Go to the line holding "foldl (λ acc x, ins x acc) [] l." in the entries below and write out exactly every line down to and including the line holding "Lemma insert_front_Permutation (x".

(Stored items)
..............................
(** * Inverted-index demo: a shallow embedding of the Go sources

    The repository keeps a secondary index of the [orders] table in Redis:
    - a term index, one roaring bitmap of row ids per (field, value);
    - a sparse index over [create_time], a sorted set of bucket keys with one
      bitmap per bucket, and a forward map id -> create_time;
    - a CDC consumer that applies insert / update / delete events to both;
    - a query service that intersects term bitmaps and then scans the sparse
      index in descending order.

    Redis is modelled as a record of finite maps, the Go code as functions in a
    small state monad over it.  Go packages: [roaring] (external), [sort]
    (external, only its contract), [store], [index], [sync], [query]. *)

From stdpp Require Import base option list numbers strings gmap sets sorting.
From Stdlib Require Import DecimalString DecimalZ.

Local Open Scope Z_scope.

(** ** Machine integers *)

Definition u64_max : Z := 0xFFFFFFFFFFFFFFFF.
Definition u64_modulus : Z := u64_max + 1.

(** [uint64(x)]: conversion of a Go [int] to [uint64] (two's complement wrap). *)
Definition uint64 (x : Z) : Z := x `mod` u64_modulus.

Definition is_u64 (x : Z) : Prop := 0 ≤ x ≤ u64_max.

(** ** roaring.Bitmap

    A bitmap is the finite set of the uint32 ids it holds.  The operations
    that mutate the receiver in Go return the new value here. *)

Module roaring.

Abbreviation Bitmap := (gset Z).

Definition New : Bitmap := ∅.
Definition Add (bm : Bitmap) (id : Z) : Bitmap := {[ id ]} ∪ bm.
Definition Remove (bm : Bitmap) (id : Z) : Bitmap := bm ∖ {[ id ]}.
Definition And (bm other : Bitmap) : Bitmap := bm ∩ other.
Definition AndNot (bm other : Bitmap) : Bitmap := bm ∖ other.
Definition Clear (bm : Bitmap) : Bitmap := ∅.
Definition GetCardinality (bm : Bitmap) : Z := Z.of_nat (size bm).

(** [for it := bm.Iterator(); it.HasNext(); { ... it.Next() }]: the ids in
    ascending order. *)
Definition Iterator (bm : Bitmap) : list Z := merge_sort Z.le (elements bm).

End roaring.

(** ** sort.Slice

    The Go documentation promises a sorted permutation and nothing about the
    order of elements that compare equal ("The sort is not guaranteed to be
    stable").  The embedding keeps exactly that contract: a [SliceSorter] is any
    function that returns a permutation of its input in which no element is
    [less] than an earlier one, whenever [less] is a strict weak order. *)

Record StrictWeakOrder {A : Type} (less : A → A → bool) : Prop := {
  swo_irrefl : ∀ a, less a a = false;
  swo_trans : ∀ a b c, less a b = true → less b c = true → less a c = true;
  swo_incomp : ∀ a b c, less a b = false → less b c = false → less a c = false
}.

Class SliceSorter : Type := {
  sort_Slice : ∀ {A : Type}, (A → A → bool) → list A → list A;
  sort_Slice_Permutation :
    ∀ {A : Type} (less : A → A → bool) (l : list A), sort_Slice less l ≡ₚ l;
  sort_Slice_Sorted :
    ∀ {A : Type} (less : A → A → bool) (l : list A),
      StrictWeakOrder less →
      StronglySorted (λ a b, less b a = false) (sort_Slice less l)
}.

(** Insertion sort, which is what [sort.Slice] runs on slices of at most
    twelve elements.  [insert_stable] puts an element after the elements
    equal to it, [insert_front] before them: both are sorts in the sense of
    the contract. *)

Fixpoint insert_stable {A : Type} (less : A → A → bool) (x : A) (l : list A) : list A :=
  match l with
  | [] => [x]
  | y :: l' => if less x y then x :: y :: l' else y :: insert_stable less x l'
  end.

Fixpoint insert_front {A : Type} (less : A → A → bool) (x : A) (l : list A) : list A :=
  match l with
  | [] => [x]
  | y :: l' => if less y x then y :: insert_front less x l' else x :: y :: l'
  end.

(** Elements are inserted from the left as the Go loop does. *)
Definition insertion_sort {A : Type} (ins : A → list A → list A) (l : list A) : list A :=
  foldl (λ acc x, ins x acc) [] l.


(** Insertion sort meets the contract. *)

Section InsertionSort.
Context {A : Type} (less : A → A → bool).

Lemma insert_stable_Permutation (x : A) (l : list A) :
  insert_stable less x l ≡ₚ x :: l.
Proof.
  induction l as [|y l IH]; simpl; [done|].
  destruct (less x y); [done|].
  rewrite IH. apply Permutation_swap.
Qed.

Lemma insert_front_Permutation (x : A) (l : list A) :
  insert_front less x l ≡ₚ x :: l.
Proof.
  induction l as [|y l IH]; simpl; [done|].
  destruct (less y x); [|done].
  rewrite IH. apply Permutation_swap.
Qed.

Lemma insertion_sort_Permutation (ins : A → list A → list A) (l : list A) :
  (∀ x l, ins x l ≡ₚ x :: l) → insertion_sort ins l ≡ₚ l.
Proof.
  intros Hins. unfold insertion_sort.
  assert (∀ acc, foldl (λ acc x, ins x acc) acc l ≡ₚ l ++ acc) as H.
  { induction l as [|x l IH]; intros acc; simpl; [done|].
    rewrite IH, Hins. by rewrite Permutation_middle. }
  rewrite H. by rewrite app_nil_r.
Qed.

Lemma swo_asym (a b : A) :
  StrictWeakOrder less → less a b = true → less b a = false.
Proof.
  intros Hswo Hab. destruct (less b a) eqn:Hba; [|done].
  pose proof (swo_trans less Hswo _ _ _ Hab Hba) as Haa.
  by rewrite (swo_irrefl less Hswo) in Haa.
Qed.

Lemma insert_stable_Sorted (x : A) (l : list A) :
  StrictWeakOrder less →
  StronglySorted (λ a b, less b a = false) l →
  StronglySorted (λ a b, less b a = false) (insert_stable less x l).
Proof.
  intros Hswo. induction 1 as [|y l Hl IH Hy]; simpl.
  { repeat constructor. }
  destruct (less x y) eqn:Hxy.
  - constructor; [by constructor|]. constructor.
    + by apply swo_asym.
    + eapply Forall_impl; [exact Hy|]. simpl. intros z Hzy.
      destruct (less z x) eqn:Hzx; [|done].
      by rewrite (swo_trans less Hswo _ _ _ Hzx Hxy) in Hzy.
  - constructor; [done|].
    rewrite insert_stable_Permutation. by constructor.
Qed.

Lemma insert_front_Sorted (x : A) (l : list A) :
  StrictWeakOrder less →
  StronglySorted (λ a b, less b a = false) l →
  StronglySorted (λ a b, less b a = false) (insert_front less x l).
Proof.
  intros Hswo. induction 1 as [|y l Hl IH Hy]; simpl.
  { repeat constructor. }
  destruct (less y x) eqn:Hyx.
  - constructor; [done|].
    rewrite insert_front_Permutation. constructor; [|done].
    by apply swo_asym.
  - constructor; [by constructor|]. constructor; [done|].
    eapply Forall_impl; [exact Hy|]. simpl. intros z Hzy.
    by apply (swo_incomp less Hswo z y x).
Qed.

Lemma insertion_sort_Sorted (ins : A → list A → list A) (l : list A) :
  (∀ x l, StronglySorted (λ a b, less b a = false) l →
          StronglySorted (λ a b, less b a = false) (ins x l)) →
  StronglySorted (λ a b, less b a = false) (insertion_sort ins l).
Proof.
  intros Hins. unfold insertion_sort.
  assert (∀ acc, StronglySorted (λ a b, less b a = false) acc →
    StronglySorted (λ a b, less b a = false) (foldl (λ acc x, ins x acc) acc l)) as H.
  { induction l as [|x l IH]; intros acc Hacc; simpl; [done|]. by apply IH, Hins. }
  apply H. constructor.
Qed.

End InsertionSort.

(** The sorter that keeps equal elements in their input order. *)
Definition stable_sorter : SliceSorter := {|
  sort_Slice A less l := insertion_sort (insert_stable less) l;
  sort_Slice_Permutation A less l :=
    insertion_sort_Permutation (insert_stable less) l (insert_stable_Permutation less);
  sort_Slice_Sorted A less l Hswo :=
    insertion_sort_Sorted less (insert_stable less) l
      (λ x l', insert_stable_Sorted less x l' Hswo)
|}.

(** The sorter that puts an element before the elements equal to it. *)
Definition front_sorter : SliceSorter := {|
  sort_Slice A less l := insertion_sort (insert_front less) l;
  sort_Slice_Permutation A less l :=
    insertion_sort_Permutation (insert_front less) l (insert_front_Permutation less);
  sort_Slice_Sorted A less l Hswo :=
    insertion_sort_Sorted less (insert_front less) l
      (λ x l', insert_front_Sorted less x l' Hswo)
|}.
..............................
ANSWER SECTION
  foldl (λ acc x, ins x acc) [] l.


(** Insertion sort meets the contract. *)

Section InsertionSort.
Context {A : Type} (less : A → A → bool).

Lemma insert_stable_Permutation (x : A) (l : list A) :
  insert_stable less x l ≡ₚ x :: l.
Proof.
  induction l as [|y l IH]; simpl; [done|].
  destruct (less x y); [done|].
  rewrite IH. apply Permutation_swap.
Qed.

Lemma insert_front_Permutation (x : A) (l : list A) :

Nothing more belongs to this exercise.